Joe Launchbury is a doubt to start England's opening Test against South Africa in Johannesburg due to a calf problem.
The Wasps captain sustained the injury in training last week and was unable to join the squad for their first significant practise session of the week at Kings Park Stadium in Durban on Tuesday.
He was poised to start the Ellis Park showdown on Saturday alongside Maro Itoje at lock but now faces a race against time to prove his fitness.
"Joe has just got a small niggle on his calf and we'll see where he gets to with that," assistant coach Neal Hatley said.
"It's hard to tell how much of a doubt he is, we'll have a look at what he's done this (Tuesday) morning.

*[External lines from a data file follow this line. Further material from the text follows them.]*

Lemma ForallOrdPairs_filter {A} (R : A -> A -> Prop) (f : A -> bool) (l : list A) :
  ForallOrdPairs R l -> ForallOrdPairs R (filter f l).
Proof.
  induction 1 as [| a l Ha Hl IH]; simpl; [constructor |].
  destruct (f a); [| exact IH]. constructor; [| exact IH].
  rewrite Forall_forall in *. intros x Hx. apply Ha. apply filter_In in Hx. apply Hx.
Qed.

Lemma ForallOrdPairs_map {A} (R : A -> A -> Prop) (f : A -> A) (l : list A) :
  (forall a b, R a b -> R (f a) (f b)) ->
  ForallOrdPairs R l -> ForallOrdPairs R (map f l).
Proof.
  intros Hf. induction 1 as [| a l Ha Hl IH]; simpl; constructor; [| exact IH].
  rewrite Forall_forall in *. intros y Hy. apply in_map_iff in Hy.
  destruct Hy as (x & <- & Hx). apply Hf, Ha, Hx.
Qed.

Lemma noDoubleBooking_updateBookings (db : DB) (id : UUID) (set : Booking.t -> Booking.t) :
  (forall b, Booking.billboardId (set b) = Booking.billboardId b
             /\ Booking.slotNumber (set b) = Booking.slotNumber b
             /\ Booking.startDate (set b) = Booking.startDate b
             /\ Booking.endDate (set b) = Booking.endDate b) ->
  noDoubleBooking db -> noDoubleBooking (updateBookings id set db).
Proof.
  intros Hset Hinv. unfold noDoubleBooking, updateBookings. simpl bookings.
  eapply ForallOrdPairs_impl; [intros a b; apply compatible_ext; reflexivity |].
  apply ForallOrdPairs_map; [| exact Hinv].
  intros a b Hab.
  assert (Hkeep : forall x y, compatible db x y ->
                    compatible db x (if String.eqb (Booking.id y) id then set y else y)).
  { intros x y Hxy. destruct (String.eqb (Booking.id y) id); [| exact Hxy].
    destruct (Hset y) as (H1 & H2 & H3 & H4).
    apply (compatible_fields db x y); assumption. }
  apply Hkeep. apply compatible_sym. apply Hkeep. apply compatible_sym. exact Hab.
Qed.

(** X13: [updateBookingStatus], [shortCloseBooking] and [deleteBooking]
    keep the bookings table free of double bookings, whatever they return. *)
Theorem lifecycle_keeps_noDoubleBooking :
  forall (db : DB) (id : UUID),
    noDoubleBooking db ->
    (forall status updatedBy,
        noDoubleBooking (snd (updateBookingStatus id status updatedBy db)))
    /\ (forall actualEndDate reason updatedBy,
          noDoubleBooking (snd (shortCloseBooking id actualEndDate reason updatedBy db)))
    /\ noDoubleBooking (snd (deleteBooking id db)).
Proof.
  intros db id Hinv. split; [| split].
  - intros status updatedBy. unfold updateBookingStatus.
    destruct (negb (includes validStatuses status)); [exact Hinv |].
    cbv [bind write query]. simpl snd.
    apply noDoubleBooking_updateBookings; [| exact Hinv]. intros b. simpl. auto.
  - intros actualEndDate reason updatedBy. unfold shortCloseBooking, bind at 1, query at 1.
    destruct (getBookingById id db) as [details |]; [| exact Hinv].
    destruct (negb (includes shortCloseStatuses (Booking.status (row details))));
      [exact Hinv |].
    destruct (JS.new_Date actualEndDate >=? JS.new_Date (Booking.endDate (row details)));
      [exact Hinv |].
    destruct (JS.new_Date actualEndDate <? JS.new_Date (Booking.startDate (row details)));
      [exact Hinv |].
    cbv [bind write query]. simpl snd.
    apply noDoubleBooking_updateBookings; [| exact Hinv]. intros b. simpl. auto.
  - unfold deleteBooking, bind, query.
    destruct (getBookingById id db) as [details |]; [| exact Hinv].
    destruct (negb (String.eqb (Booking.status (row details)) "created"));
      [exact Hinv |].
    destruct (restrictedByPurchaseOrder id db); [exact Hinv |].
    cbv [write]. simpl snd. unfold noDoubleBooking. simpl bookings.
    eapply ForallOrdPairs_impl; [intros a b; apply compatible_ext; reflexivity |].
    apply ForallOrdPairs_filter. exact Hinv.
Qed.

(** ** Purchase orders *)

Import PurchaseOrderService.

(** What a successful [createPurchaseOrder] found and wrote. *)
Lemma createPurchaseOrder_success (data : CreatePurchaseOrderDto.t) (db db' : DB)
      (res : option PurchaseOrder.t) :
  createPurchaseOrder data db = (Ok res, db') ->
  exists details code seqs stored,
    getBookingById (CreatePurchaseOrderDto.bookingId data) db = Some details
    /\ In (Booking.status (row details)) ["completed"; "confirmed"; "active"]
    /\ getPurchaseOrderByBookingId (CreatePurchaseOrderDto.bookingId data) db = None
    /\ db' = snd (updateBookingStatus
                    (CreatePurchaseOrderDto.bookingId data) "po_generated"
                    (CreatePurchaseOrderDto.createdBy data)
                    (with_purchaseOrders
                       (with_uuidSupply (with_sequences db seqs) (uuidSupply db + 1))
                       (purchaseOrders db
                          ++ [purchaseOrderRow data (nextUuid db) code stored])%list))
    /\ res = getPurchaseOrderById (nextUuid db) db'.
Proof.
  intros Hrun.
  unfold createPurchaseOrder, bind at 1, query at 1 in Hrun.
  destruct (getBookingById (CreatePurchaseOrderDto.bookingId data) db)
    as [details |] eqn:Hfound; [| discriminate].
  unfold bind at 1, query at 1 in Hrun.
  destruct (getPurchaseOrderByBookingId (CreatePurchaseOrderDto.bookingId data) db)
    eqn:Hpo; [discriminate |].
  destruct (includes validStatuses (Booking.status (row details)))
    eqn:Hin; simpl in Hrun; [| discriminate].
  unfold bind at 1 in Hrun.
  destruct (getNextSequence_run SequenceEntityType.po db) as [(code & rows & Hseq) | (err & Hseq)];
    [| rewrite Hseq in Hrun; discriminate].
  rewrite Hseq in Hrun. unfold bind at 1 in Hrun.
  match type of Hrun with
  | context [storeDecimal ?t ?d] =>
      destruct (storeDecimal_run t d) as [[v Hv] | [e He]];
        [rewrite Hv in Hrun | rewrite He in Hrun; discriminate]
  end.
  unfold bind at 1, defaultRandom at 1 in Hrun.
  unfold bind at 1, write at 1 in Hrun.
  unfold bind at 1 in Hrun.
  exists details, code, rows, v.
  split; [reflexivity |].
  split; [now apply (includes_In validStatuses) |].
  split; [reflexivity |].
  match type of Hrun with
  | context [BookingService.updateBookingStatus ?i ?s ?u ?d] =>
      destruct (BookingService.updateBookingStatus i s u d) as [[b | e] d'] eqn:Hupd;
        [| discriminate]
  end.
  unfold query in Hrun. injection Hrun as Hres Hdb. subst d'.
  split; [| symmetry; exact Hres].
  symmetry. exact (f_equal snd Hupd).
Qed.

(** A valid status update, as a row-wise rewrite that touches the status
    and the editor only. *)
Lemma updateBookingStatus_run (id : UUID) (status : string) (updatedBy : option UUID)
      (db : DB) :
  In status BookingService.validStatuses ->
  exists set,
    (forall b, Booking.id (set b) = Booking.id b
               /\ Booking.status (set b) = status
               /\ Booking.billboardId (set b) = Booking.billboardId b
               /\ Booking.customerId (set b) = Booking.customerId b)
    /\ updateBookingStatus id status updatedBy db
       = (Ok (find (fun b => String.eqb (Booking.id b) id)
                   (bookings (updateBookings id set db))),
          updateBookings id set db).
Proof.
  intros Hok. apply (includes_In BookingService.validStatuses) in Hok.
  unfold updateBookingStatus. rewrite Hok. cbv [negb bind write query].
  eexists. split; [| reflexivity]. intros b. simpl. auto.
Qed.

Lemma NoDup_snoc {A} (l : list A) (a : A) :
  NoDup l -> ~ In a l -> NoDup (l ++ [a]).
Proof.
  induction 1 as [| x l Hx Hl IH]; intros Ha; simpl.
  - constructor; [intros [] | constructor].
  - constructor.
    + intros Hin. apply in_app_or in Hin. destruct Hin as [Hin | [<- | []]].
      * contradiction.
      * apply Ha. now left.
    + apply IH. intros Hin. apply Ha. now right.
Qed.

Lemma getPurchaseOrderByBookingId_none (bookingId : UUID) (db : DB) :
  getPurchaseOrderByBookingId bookingId db = None ->
  forall p, In p (purchaseOrders db) -> PurchaseOrder.bookingId p <> bookingId.
Proof.
  unfold getPurchaseOrderByBookingId. intros Hnone p Hin.
  apply String.eqb_neq. exact (find_none _ _ Hnone p Hin).
Qed.

(** X14: a successful [createPurchaseOrder] appends exactly one purchase
    order, for its booking; it keeps the rule of one purchase order per
    booking; and from then on every further [createPurchaseOrder] for that
    booking throws the "already exists" error and writes nothing. *)
Theorem createPurchaseOrder_one_per_booking :
  forall (data : CreatePurchaseOrderDto.t) (db db' : DB) (res : option PurchaseOrder.t),
    onePurchaseOrderPerBooking db ->
    createPurchaseOrder data db = (Ok res, db') ->
    onePurchaseOrderPerBooking db'
    /\ (exists p,
          purchaseOrders db' = (purchaseOrders db ++ [p])%list
          /\ PurchaseOrder.bookingId p = CreatePurchaseOrderDto.bookingId data
          /\ PurchaseOrder.id p = nextUuid db
          /\ getPurchaseOrderByBookingId (CreatePurchaseOrderDto.bookingId data) db'
             = Some p)
    /\ (forall again,
          CreatePurchaseOrderDto.bookingId again = CreatePurchaseOrderDto.bookingId data ->
          createPurchaseOrder again db'
          = (Throw (mkError "Purchase order already exists for this booking"), db')).
Proof.
  intros data db db' res Hone Hrun.
  destruct (createPurchaseOrder_success data db db' res Hrun)
    as (details & code & seqs & stored & Hfound & Hstatus & Hnone & Hdb & _).
  set (id := CreatePurchaseOrderDto.bookingId data) in *.
  set (p := purchaseOrderRow data (nextUuid db) code stored) in *.
  match type of Hdb with
  | _ = snd (updateBookingStatus _ _ ?u ?d) =>
      destruct (updateBookingStatus_run id "po_generated" u d) as (set & Hset & Hupd);
        [simpl; auto 10 |]
  end.
  rewrite Hupd in Hdb. simpl snd in Hdb.
  assert (Hpos : purchaseOrders db' = (purchaseOrders db ++ [p])%list)
    by (subst db'; reflexivity).
  assert (Habsent := getPurchaseOrderByBookingId_none id db Hnone).
  assert (Hget : getPurchaseOrderByBookingId id db' = Some p).
  { unfold getPurchaseOrderByBookingId. rewrite Hpos. rewrite find_app_absent.
    - simpl. unfold id. rewrite String.eqb_refl. reflexivity.
    - intros x Hx. apply String.eqb_neq. now apply Habsent. }
  split; [| split].
  - unfold onePurchaseOrderPerBooking. rewrite Hpos, map_app. simpl.
    apply NoDup_snoc; [exact Hone |].
    intros Hin. apply in_map_iff in Hin. destruct Hin as (x & Hx & Hxin).
    exact (Habsent x Hxin Hx).
  - exists p. auto.
  - intros again Hsame.
    destruct (getBookingById_row id db details Hfound) as (Hrow & _).
    assert (Hbooking : exists details', getBookingById id db' = Some details').
    { subst db'. rewrite getBookingById_updated by (intros b; apply Hset).
      simpl bookings. rewrite Hrow. eauto. }
    destruct Hbooking as [details' Hbooking].
    unfold createPurchaseOrder, bind, query. rewrite Hsame. fold id.
    rewrite Hbooking, Hget. reflexivity.
Qed.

That will be ongoing."
England can ill-afford to lose a veteran of 52 caps who has been in strong form for Wasps when they seek to dispatch the Springboks at a venue Eddie Jones has described as the "spiritual home of rugby".
They departed for South Africa without injured locks Courtney Lawes and Charlie Ewels, leaving them stretched in a position that has been a traditional source of strength.

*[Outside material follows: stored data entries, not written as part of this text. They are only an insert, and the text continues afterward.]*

(** * generateIconFiles: the incremental icon-artifact generator

    A shallow embedding of [generateIconFiles] (the sprite / type-declaration /
    identifier-array / hash-module generator) together with the properties of
    its staleness pre-check, of its change-detected writes and of its summary
    report.

    Conventions of the embedding:
    - JavaScript strings are [string]s, arrays are [list]s, optional boolean
      options are [option bool] read through their truthiness;
    - the file system is a finite map from paths to nodes; an [async] function
      is a computation in a state-and-exception monad [M] over that map;
    - every call that leaves [generateIconFiles] (file system, assembly,
      optimizer, digest, console) is recorded, in order, in a trace of
      [event]s kept next to the file system, so that "this run did not
      assemble" or "this run wrote nothing" are statements about the trace;
      a [WriteIfChanged] event is recorded when a change-detected write
      resolves and carries the [changed] flag it resolved to. *)

From Stdlib Require Import Ascii String List Bool Arith Lia.
From stdpp Require Import base option gmap strings pretty.
Import ListNotations.

(** ** JavaScript string primitives used by the program *)

Module Js.

(** Characters that cannot be written inside a literal here. *)
Definition LF : string := String "010"%char EmptyString.
Definition TAB : string := String "009"%char EmptyString.
Definition DQ : string := String "034"%char EmptyString.

(** [s.startsWith(t)]. *)
Fixpoint starts_with (s t : string) : bool :=
  match t with
  | EmptyString => true
  | String b t' =>
      match s with
      | EmptyString => false
      | String a s' => Ascii.eqb a b && starts_with s' t'
      end
  end.

(** [s.includes(t)]: [t] occurs in [s] at some position. *)
Fixpoint includes (s t : string) : bool :=
  starts_with s t ||
  match s with
  | EmptyString => false
  | String _ s' => includes s' t
  end.
(** * html2md: a shallow embedding of [src/html2md.ts]

    The converter walks a parsed DOM tree and produces Markdown text.
    JavaScript strings are sequences of UTF-16 code units, so a string is a
    list of code units here ([N]); every regular expression of the source
    is written out as the scanner it denotes. *)

From Stdlib Require Import List NArith Bool Arith Lia String Ascii DecimalString.
Import ListNotations.

Set Warnings "-register-all,-notation-for-abbreviation".

(* ================================================================== *)
(** ** Strings *)
(* ================================================================== *)

Module JS.

Definition char := N.
Definition jstring := list char.

(** An ASCII literal as a JavaScript string. *)
Definition str (s : string) : jstring := map N_of_ascii (list_ascii_of_string s).

Definition NL : char := 10%N.
Definition CR : char := 13%N.
Definition SP : char := 32%N.
Definition NBSP : char := 160%N.
Definition QUOTE : char := 34%N.
Definition BACKSLASH : char := 92%N.
Definition BACKTICK : char := 96%N.

Definition isNl (c : char) : bool := N.eqb c NL.

(** [===] on strings. *)
Fixpoint eqs (a b : jstring) : bool :=
  match a, b with
  | [], [] => true
  | x :: a', y :: b' => N.eqb x y && eqs a' b'
  | _, _ => false
  end.

(** Truthiness of a string: [!s] is [isEmpty s]. *)
Definition isEmpty (s : jstring) : bool :=
  match s with [] => true | _ => false end.

(** [a || b] on strings. *)
Definition orElse (a b : jstring) : jstring := if isEmpty a then b else a.

(** The class [\s] of a regular expression, which is also what
    [String.prototype.trim] strips: WhiteSpace and LineTerminator. *)
Definition isSpace (c : char) : bool :=
  ((9 <=? c) && (c <=? 13) || (c =? 32) || (c =? 160) || (c =? 5760)
   || (8192 <=? c) && (c <=? 8202) || (c =? 8232) || (c =? 8233)
   || (c =? 8239) || (c =? 8287) || (c =? 12288) || (c =? 65279))%N.

Fixpoint dropWhile (p : char -> bool) (s : jstring) : jstring :=
  match s with
  | [] => []
  | c :: r => if p c then dropWhile p r else s
  end.

Fixpoint takeWhile (p : char -> bool) (s : jstring) : jstring :=
  match s with
  | [] => []
  | c :: r => if p c then c :: takeWhile p r else []
  end.

(** Removes the longest suffix whose characters all satisfy [p]. *)
Fixpoint dropWhileEnd (p : char -> bool) (s : jstring) : jstring :=
  match s with
  | [] => []
  | c :: r =>
      match dropWhileEnd p r with
      | [] => if p c then [] else [c]
      | r' => c :: r'
      end
  end.

(** [s.trim()] *)
Definition trim (s : jstring) : jstring := dropWhileEnd isSpace (dropWhile isSpace s).

Fixpoint startsWith (p s : jstring) : bool :=
  match p, s with
  | [], _ => true
  | x :: p', y :: s' => N.eqb x y && startsWith p' s'
  | _ :: _, [] => false
  end.

(** [s.includes(sub)] *)
Fixpoint includes (sub s : jstring) : bool :=
  startsWith sub s ||
  match s with
  | [] => false
  | _ :: r => includes sub r
  end.

(** [s.split(sep)] for a one-character separator: never the empty array. *)
Fixpoint split (sep : char) (s : jstring) : list jstring :=
  match s with
  | [] => [[]]
  | c :: r =>
      if N.eqb c sep then [] :: split sep r
      else match split sep r with
           | h :: t => (c :: h) :: t
           | [] => [[c]]
           end
  end.

(** [parts.join(sep)] *)
Fixpoint join (sep : jstring) (parts : list jstring) : jstring :=
  match parts with
  | [] => []
  | [p] => p
  | p :: rest => p ++ sep ++ join sep rest
  end.

(** [repeat(ch, n)]: [new Array(n + 1).join(ch)], [n] copies of [ch]. *)
Fixpoint repeat (ch : jstring) (n : nat) : jstring :=
  match n with
  | O => []
  | S k => ch ++ repeat ch k
  end.

(** Template rendering of a number: its decimal digits. *)
Definition ofNat (n : nat) : jstring := str (NilZero.string_of_uint (Nat.to_uint n)).

(** ASCII lower-casing, the instance of [toLowerCase] used on sample inputs. *)
Definition asciiLower (s : jstring) : jstring :=
  map (fun c => if ((65 <=? c) && (c <=? 90))%N then (c + 32)%N else c) s.

End JS.
Import JS.

(* ================================================================== *)
(** ** The regular expressions of the source, as scanners *)
(* ================================================================== *)

(** [escapeMd]: two passes, first every backslash is doubled, then each of
    [* _ ` # | > -] gets a backslash in front. *)
Definition isMdSpecial (c : char) : bool :=
  ((c =? 42) || (c =? 95) || (c =? 96) || (c =? 35) || (c =? 124)
   || (c =? 62) || (c =? 45))%N.

Definition doubleBackslashes (text : jstring) : jstring :=
  flat_map (fun c => if N.eqb c BACKSLASH then [BACKSLASH; BACKSLASH] else [c]) text.

Definition escapeSpecials (text : jstring) : jstring :=
  flat_map (fun c => if isMdSpecial c then [BACKSLASH; c] else [c]) text.

Definition escapeMd (text : jstring) : jstring :=
  escapeSpecials (doubleBackslashes text).

(** [s.replace(/[ \t\f\v]+/g, ' ')] after every U+00A0 became a space. *)
Definition isBlank (c : char) : bool :=
  ((c =? 32) || (c =? 9) || (c =? 12) || (c =? 11))%N.

Fixpoint squeezeBlanks (s : jstring) (inRun : bool) : jstring :=
  match s with
  | [] => if inRun then [SP] else []
  | c :: r =>
      if isBlank c then squeezeBlanks r true
      else (if inRun then [SP] else []) ++ c :: squeezeBlanks r false
  end.

Definition collapseWhitespace (s : jstring) : jstring :=
  squeezeBlanks (map (fun c => if N.eqb c NBSP then SP else c) s) false.

(** [t.replace(/\s+/g, m => m.includes('\n') ? '\n' : ' ')]: [run] tells
    whether a whitespace run is open and [sawNl] whether it holds a newline. *)
Definition runSeparator (run sawNl : bool) : jstring :=
  if run then (if sawNl then [NL] else [SP]) else [].

Fixpoint collapseSpaceRuns (s : jstring) (run sawNl : bool) : jstring :=
  match s with
  | [] => runSeparator run sawNl
  | c :: r =>
      if isSpace c then collapseSpaceRuns r true (sawNl || isNl c)
      else runSeparator run sawNl ++ c :: collapseSpaceRuns r false false
  end.

(** [s.replace(/\n{3,}/g, '\n\n')]: [k] newlines are pending. *)
Definition pendingNewlines (k : nat) : jstring :=
  if 3 <=? k then [NL; NL] else List.repeat NL k.

Fixpoint squeezeNewlines (s : jstring) (k : nat) : jstring :=
  match s with
  | [] => pendingNewlines k
  | c :: r =>
      if isNl c then squeezeNewlines r (S k)
      else pendingNewlines k ++ c :: squeezeNewlines r 0
  end.

Definition normalizeLines (s : jstring) : jstring := squeezeNewlines s 0.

Launchbury's absence would see 20-year-old Nick Isiekwe partner Saracens colleague Itoje to make only his third Test appearance and uncapped Exeter lock Jonny Hill drafted on to the bench.
A left-field selection would be Kiwi Brad Shields making his England debut in the second row having joined up with the squad for the first time on Sunday.
Sam Simmonds missed the start of Tuesday's training session due to tightness arising from the flight over before eventually joining his team-mates.
Among the outstanding issues in team selection is the battle between tighthead props Harry Williams and Kyle Sinckler in the absence of Dan Cole, who has been rested for the tour.
"This is exactly what we want - two young tightheads fighting for that spot," Hatley said.
"Both of them are fairly explosive blokes. They're good scrummagers. You saw the job Kyle did against France, maybe his point of difference is his ball carrying.
"He's done well carrying the ball against France and Ireland. Harry is a big man who hits hard, cleans out well and is a good defender. They have different strengths."